Honestly, for anyone not ignorant or deliberately blind to history, the argument becomes tiresome as soon as it is begun.  Do you support the collective punishment of Palestinians by Israel for the activities of radicals?  Then you must have been all right with similar collective punishment in South Africa.  Do you believe that it is in the nature of Arabs to be treacherous, criminal and weak, and to respond only to force?  Then you must have agreed with the Japanese Empire when it said the same thing about China.  Do you think the terrorists of Hamas and the PLO deliberately hide among civilians, forcing Israel to harm women and children despite their best intentions?  Then you must have been fine with Dutch bombers unleashed on Indonesia when the rebels there allegedly did the same thing.  Do you feel Palestinian terrorists are a special breed of evil because they kill innocent civilians?  Imperialists have said the same about every force that ever stood in their way, from the American terror of Indians and blacks and Chinese to the brute beasts the British coincidentally encountered everywhere they settled.  (Women and children killed by a native resistance are always innocents cruelly targeted, and the fault of the rebels; women and children killed by the occupying forces are always regrettable but inescapable ‘collateral damage’, and also the fault of the rebels.)  Do you think that the Israel-Palestine conflict is a special and unique one, created by political elements irreproducible in any other time and place?  So, too, did the colonial powers in every other century, on every other continent.

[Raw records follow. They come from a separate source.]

Lemma digits_of_last places x base :
  2 <= base <= 16 -> (0 < places)%nat -> Forall (fun c => c <> 45) (digits_of places x base).
Proof.
  intros Hb _. revert x. induction places as [|m IH]; intros x; constructor.
  - apply undigit_digit. pose proof (Z.mod_pos_bound x base ltac:(lia)). lia.
  - destruct (_ =? _); [constructor|apply IH].
Qed.

(** printint() prints the number it is given: the text, read back, is the
    argument, for every int in base 10 and 16, the most negative one included,
    and at most 11 characters, so the 16-byte buffer does not overflow. *)
Lemma printint_round_trip xx base :
  - 2 ^ 31 <= xx < 2 ^ 31 -> base = 10 \/ base = 16 ->
  parse_int base (int_text xx base true) = xx /\ (length (int_text xx base true) <= 11)%nat.
Proof.
  intros Hx Hb. assert (2 <= base <= 16) as Hb2 by lia. unfold int_text. cbn [andb].
  set (x := u32 _).
  assert (x = Z.abs xx) as Hxa by (unfold x; destruct (Z.ltb_spec xx 0); rewrite u32_small; lia).
  assert (0 <= x < base ^ Z.of_nat 10) as Hrange
    by (rewrite Hxa; destruct Hb as [-> | ->]; cbn; lia).
  pose proof (digits_of_length 16 x base 9 ltac:(lia) Hrange) as Hlen.
  assert (Hval : text_value base (digits_of 16 x base) = x).
  { apply digits_of_value; [done|]. pose proof (Z.pow_le_mono_r base (Z.of_nat 10) (Z.of_nat 16)). lia. }
  pose proof (digits_of_last 16 x base Hb2 ltac:(lia)) as Hneg.
  destruct (Z.ltb_spec xx 0) as [Hlt|Hge].
  - rewrite rev_app_distr, length_app, length_rev. cbn [rev app parse_int length].
    rewrite rev_involutive, Hval. change (45 =? 45) with true. cbv iota. rewrite length_rev. split; lia.
  - rewrite length_rev. split; [|lia]. unfold parse_int.
    destruct (rev (digits_of 16 x base)) as [|c l] eqn:E.
    { apply (f_equal (@rev Z)) in E. rewrite rev_involutive in E. discriminate E. }
    assert (c <> 45) as Hc.
    { apply (Forall_elem _ _ c Hneg). apply list_elem_of_In, in_rev. rewrite E. by left. }
    rewrite (proj2 (Z.eqb_neq c 45) Hc), <- E, rev_involutive, Hval. lia.
Qed.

What is happening to the Palestinians under Israel — and it is happening to them — is not unique.  It is not special.  And most of all, it is not historically defensible.  It is inevitable.  It is the necessary progression of colonial logic, a historical phenomenon as predictable as sunset as as destructive as a hurricane.  Its excuses have always been the same, and they will always be viewed with shame when civilization progresses to the point at which it can no longer be tolerated.  The only differences are the demographics and politics of the people who have been roped into special pleading for the imperialist aggressor.  Defend the actions of a bullying settler state all you like; you will find increasing numbers to keep you company.  But in the end, you are standing over the butchered victims of the Nat Turner rebellion and asking your fellow landowners what is wrong with the Negro, that he can do such awful things; and contemplating what further punishment you can inflict on him, so that he does not do them again.